OP if you only have a few peelings each day could you wrap in free paper/envelopes and then put out for collection each day?

Thelnebriati · 12/10/2022 15:26

The problem is the stuff you are putting in it is too wet. Something like a colander in a lidded nappy bucket would let it drain more, then put it in the caddy when its drier. Tip the juice down the sink or toilet.

WhatIsGinLiqueurAnyway · 12/10/2022 15:56

For those who don't have a food collection, or would rather compost all your food waste instead, you could try the bokashi method.

All I have in my general waste now is non recyclable plastic, and no icky food waste going rotten in a caddy. It makes fantastic compost!

myexisawanker · 12/10/2022 16:17

I leave my lid open when the bag is new and content is peelings and not bad smelling before it deteriorates. Slows down the damp thing.
Never put a hot anything in it and avoid anything liquid.
Empty immediately after melon seeds or similar fruits as that's always bad on the sweating and smell.

Keep it out of the sun?!

Always keep closed with window or door open as flies come in then there is maggot trouble. !

Not that hard but really seems to work.

LordMooey · 12/10/2022 16:29

WhatIsGinLiqueurAnyway · 12/10/2022 15:56

For those who don't have a food collection, or would rather compost all your food waste instead, you could try the bokashi method.

All I have in my general waste now is non recyclable plastic, and no icky food waste going rotten in a caddy. It makes fantastic compost!

I'd never heard of the Bokashi method, but lack of food waste collection is a problem we hate, so I looked it up. It seems that you need a spot in the garden to bury it in, though, and we don't really have that in our landlord's back yard.

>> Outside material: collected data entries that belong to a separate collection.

(** ** Outbound calls, once more *)

(** X16.  A string argument that holds a lone surrogate half does not
    stop an outbound call: [ValueFromObject<std::string>] hands back the
    empty string with the [UnicodeEncodeError] of the failed encoding left
    pending, and counts as converted.  The native function is called with
    the address of an empty string, and the caller gets the result of the
    call with the exception still pending. *)
Theorem lone_surrogate_string_reaches_the_native_function_empty
    env method_name func_name addr s w :
  utf8_encode s = None →
  let method := mkMethod method_name func_name [by_value ValueType.String]
                  (by_value ValueType.Void) in
  let p := N.succ (next_addr w) in
  let raised := {| exc := PyExc_UnicodeEncodeError;
                   msg := "surrogates not allowed" |} in
  ValueFromObject (platform env) c_string (PyUnicode s) w
  = Ok (Some (VString [])) (set_pyerr (Some raised) w) ∧
  ∃ w', ExternalCall env method addr (PyTuple [PyUnicode s]) w
        = Ok (Some PyNone) w' ∧
        native_calls w'
        = native_calls w ++ [{| call_addr := addr; call_args := [VPtr p] |}] ∧
        pyerr w' = Some raised.
Proof.
  intros Hs method p raised.
  assert (Hv : ValueFromObject (platform env) c_string (PyUnicode s) w
               = Ok (Some (VString [])) (set_pyerr (Some raised) w)).
  { cbn. unfold ValueFromObject_string, PyUnicode_AsUTF8AndSize. cbn.
    rewrite Hs. reflexivity. }
  split; [exact Hv|].
  unfold ExternalCall, ExternalCall_in_scope. subst method.
  cbn [paramTypes length]. rewrite uint8_small by lia.
  cbn [paramTypes retType type Nat.eqb negb zip zip_with
       take by_value ValueUtils.IsObject BeginExternalCall].
  unfold mbind, M_bind, bind_M. unfold ret_M at 1.
  cbn [ExternalCall_push ref by_value PushObjectAsParam type].
  unfold mbind, M_bind, bind_M. unfold CreateValue.
  unfold mbind, M_bind, bind_M. rewrite Hv.
  unfold new, fresh_address, push_temporary. unfold_M. cbn.
  fold p. destruct (N.eqb_spec p 0) as [Hz|_]; [subst p; lia|].
  cbn. unfold dcCall. cbn. unfold_M. cbn.
  match goal with
  | |- context [native_fn env addr ?a ?h] =>
      destruct (native_fn env addr a h) as [r h']
  end.
  cbn. eexists. split; [reflexivity|]. cbn. done.
Qed.

(** X16, at the string of the one high half 55296, passed to a native
    function at address 100. *)
Lemma high_surrogate_string_reaches_the_native_function_empty :
  let env := calling Linux native_length in
  let method := mkMethod "method" "plugin.method" [by_value ValueType.String]
                  (by_value ValueType.Void) in
  let raised := {| exc := PyExc_UnicodeEncodeError;
                   msg := "surrogates not allowed" |} in
  utf8_encode [55296%Z] = None ∧
  ValueFromObject Linux c_string (PyUnicode [55296%Z]) initial_world
  = Ok (Some (VString [])) (set_pyerr (Some raised) initial_world) ∧
  ∃ w', ExternalCall env method 100 (PyTuple [PyUnicode [55296%Z]])
          initial_world
        = Ok (Some PyNone) w' ∧
        native_calls w'
        = [{| call_addr := 100%N; call_args := [VPtr 4097] |}] ∧
        pyerr w' = Some raised.
Proof.
  intros env method raised. split; [reflexivity|].
  apply (lone_surrogate_string_reaches_the_native_function_empty env
           "method" "plugin.method" 100 [55296%Z] initial_world).
  reflexivity.
Defined.

(** X23.  For a method without parameters the two outbound entries do
    the same: [ExternalCallNoArgs] gives what [ExternalCall] gives on the
    empty argument tuple, result and world alike. *)
Theorem no_arguments_entry_agrees_with_the_general_one env method addr w :
  paramTypes method = [] →
  ExternalCallNoArgs env method addr w
  = ExternalCall env method addr (PyTuple []) w.
Proof.
  intros Hp. unfold ExternalCall, ExternalCallNoArgs, ExternalCall_in_scope.
  rewrite Hp. cbn [length]. rewrite uint8_small by lia.
  cbn [Nat.eqb negb zip zip_with take].
  unfold mbind, M_bind, bind_M.
  destruct (BeginExternalCall method ArgsScope_new w) as [a w1|]; [|done].
  cbn [ExternalCall_push]. cbv beta iota zeta delta [ret_M negb Nat.eqb].
  destruct (MakeExternalCall env method addr a w1) as [[retObj|] w2|];
    [| |done].
  - destruct (ArgsScope_destroy (storage a) w2); done.
  - destruct (ArgsScope_destroy (storage a) w2); done.
Qed.

(** X23, at a method [() -> String]. *)
Lemma no_arguments_entry_agrees_for_a_string_method :
  let env := returning Linux PyNone in
  let method := signature [] ValueType.String in
  ExternalCallNoArgs env method 100 initial_world
  = ExternalCall env method 100 (PyTuple []) initial_world.
Proof.
  intros env method.
  apply (no_arguments_entry_agrees_with_the_general_one env method 100
           initial_world).
  reflexivity.
Defined.

(** X24.  The destructor of the scope deletes every temporary the scope
    owns, each one once and in the order in which they were filed, and
    nothing else: after it, none of the temporaries is in the heap, and
    every other object is where it was. *)
Theorem scope_destruction_frees_every_temporary_once a w :
  deletable a →
  ∃ w', ArgsScope_destroy (storage a) w = Ok tt w' ∧
        free_ptr <$> frees w' = (free_ptr <$> frees w) ++ (storage a).*1 ∧
        (∀ p, p ∈ (storage a).*1 → heap w' !! p = None) ∧
        (∀ p, p ∉ (storage a).*1 → heap w' !! p = heap w !! p).
Proof.
  unfold deletable. generalize (storage a). clear a. intros st Hall.
  revert w. induction Hall as [|[ptr t] st Ht _ IH]; intros w.
  - exists w. cbn. rewrite app_nil_r. split_and!; try done.
    by intros p ?%elem_of_nil.
  - cbn in Ht. cbn [ArgsScope_destroy].
    destruct (delete_type t) as [T|]; [|done].
    unfold delete_as. unfold_M.
    edestruct IH as (w' & -> & Hf & Hin & Hout). exists w'.
    split; [done|]. cbn in Hf, Hout |- *. split_and!.
    + rewrite Hf, fmap_app. cbn. by rewrite <- app_assoc.
    + intros p [->|Hp]%elem_of_cons; [|by apply Hin].
      destruct (decide (ptr ∈ st.*1)) as [Hd|Hd]; [by apply Hin|].
      rewrite Hout by done. apply lookup_delete_eq.
    + intros p [Hne Hp]%not_elem_of_cons. rewrite Hout by done.
      by apply lookup_delete_ne.
Qed.

(** X24, at a scope that owns a string and an [Int32] array, with a third
    object in the heap that is not the scope's. *)
Lemma scope_of_two_temporaries_frees_both :
  let a := {| vm := [VPtr 16; VPtr 17];
              storage := [(16%N, ValueType.String);
                          (17%N, ValueType.ArrayInt32)];
              ag := None |} in
  let w := with_heap [(16%N, VString [104%Z]);
                      (17%N, VVector c_int32_t [VInt c_int32_t 1]);
                      (18%N, VInt c_int32_t 5)] initial_world in
  deletable a ∧
  ∃ w', ArgsScope_destroy (storage a) w = Ok tt w' ∧
        free_ptr <$> frees w' = [16%N; 17%N] ∧
        (∀ p, p ∈ [16%N; 17%N] → heap w' !! p = None) ∧
        (∀ p, p ∉ [16%N; 17%N] → heap w' !! p = heap w !! p).
Proof.
  intros a w.
  assert (Hd : deletable a) by (repeat constructor; discriminate).
  split; [exact Hd|].
  apply (scope_destruction_frees_every_temporary_once a w Hd).
Defined.
(** * Pledge lifecycle of the pay-per-view donation backend

    A shallow embedding of the route handlers under [app/api]:
    - [admin/run-charges]: the amount calculator [computeAmountCents] and the
      batch charge run;
    - [pledge/create]: pledge creation and the setup checkout session;
    - [stripe/webhook] and the two client confirmation handlers
      ([src/unnamed/part_001], [src/unnamed/part_002]): setup
      reconciliation.

    Conventions of the embedding.
    - JavaScript numbers that hold integer columns (views, cents) are [Z];
      [Math.floor (x / 1000)] on such a number is [Z.div].  Dollar amounts of
      a request body are rationals ([Q]); [None] stands for a value that
      [Number.isFinite] refuses.
    - The record store is a pair of tables, each a list of rows.  A
      [.update(patch).eq("id", k)] that the store applies rewrites every row
      whose id is [k]; one that the store refuses leaves the table as it
      was.  Which updates are refused, and which selects and inserts fail,
      is decided by the oracles of [World].  Most handlers never look at the
      result of an update: they go on in the same way whether it was
      applied or refused.
    - Strings are sequences of bytes, the UTF-8 encoding of the JavaScript
      string.
    - [Math.round(x * 100)] on a dollar amount is floating-point arithmetic
      of the runtime; it is an oracle of [World] too.
    - The payment provider is a set of oracles in [World]; each call a
      handler issues is appended to a trace of [ProviderCall]s.
    - A response is its status code and its JSON body; the CORS headers and
      the random [requestId] some handlers add are left out. *)

From Stdlib Require Import ZArith List String Ascii Bool Lia QArith Qround.
From Stdlib Require Import DecimalString.
Import ListNotations.
Local Open Scope string_scope.
Local Open Scope Z_scope.

(** ** Amount calculator ([admin/run-charges/route.ts], lines 12-29) *)

Module Amount.

Record Params := {
  finalViews : Z;
  viewsCap : Z;
  ratePer1000Cents : Z;
  donorCapCents : option Z
}.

The two small flower beds could cope with fully made compost, but not stuff that still needs to decompose further. Is there some kind of hack for getting round that?

WhatIsGinLiqueurAnyway · 12/10/2022 17:11

LordMooey · 12/10/2022 16:29

I'd never heard of the Bokashi method, but lack of food waste collection is a problem we hate, so I looked it up. It seems that you need a spot in the garden to bury it in, though, and we don't really have that in our landlord's back yard. The two small flower beds could cope with fully made compost, but not stuff that still needs to decompose further. Is there some kind of hack for getting round that?

LordMooey, if you don't want to bury it, you can mix it 50:50 with soil in a lidded plastic box, then cover with more soil. If you have space outside, drill lots of holes in the base and sides of the box to let air and moisture circulate and leave it outside in contact with soil. This is called a 'soil factory'. The fermented food will break down into soil in about 4-8 weeks - much quicker than composting.

Alternatively, if you already have a composter such as a dalek, you can mix your fermented food waste with an equal volume of shredded paper, cardboard or dead leaves and add it to your compost - it composts down very quickly.

Stripypopsicle · 12/10/2022 17:13

We put ours in the dishwasher every week, keeps it fresh. I also Milton the large outside one that goes out to the binmen every week.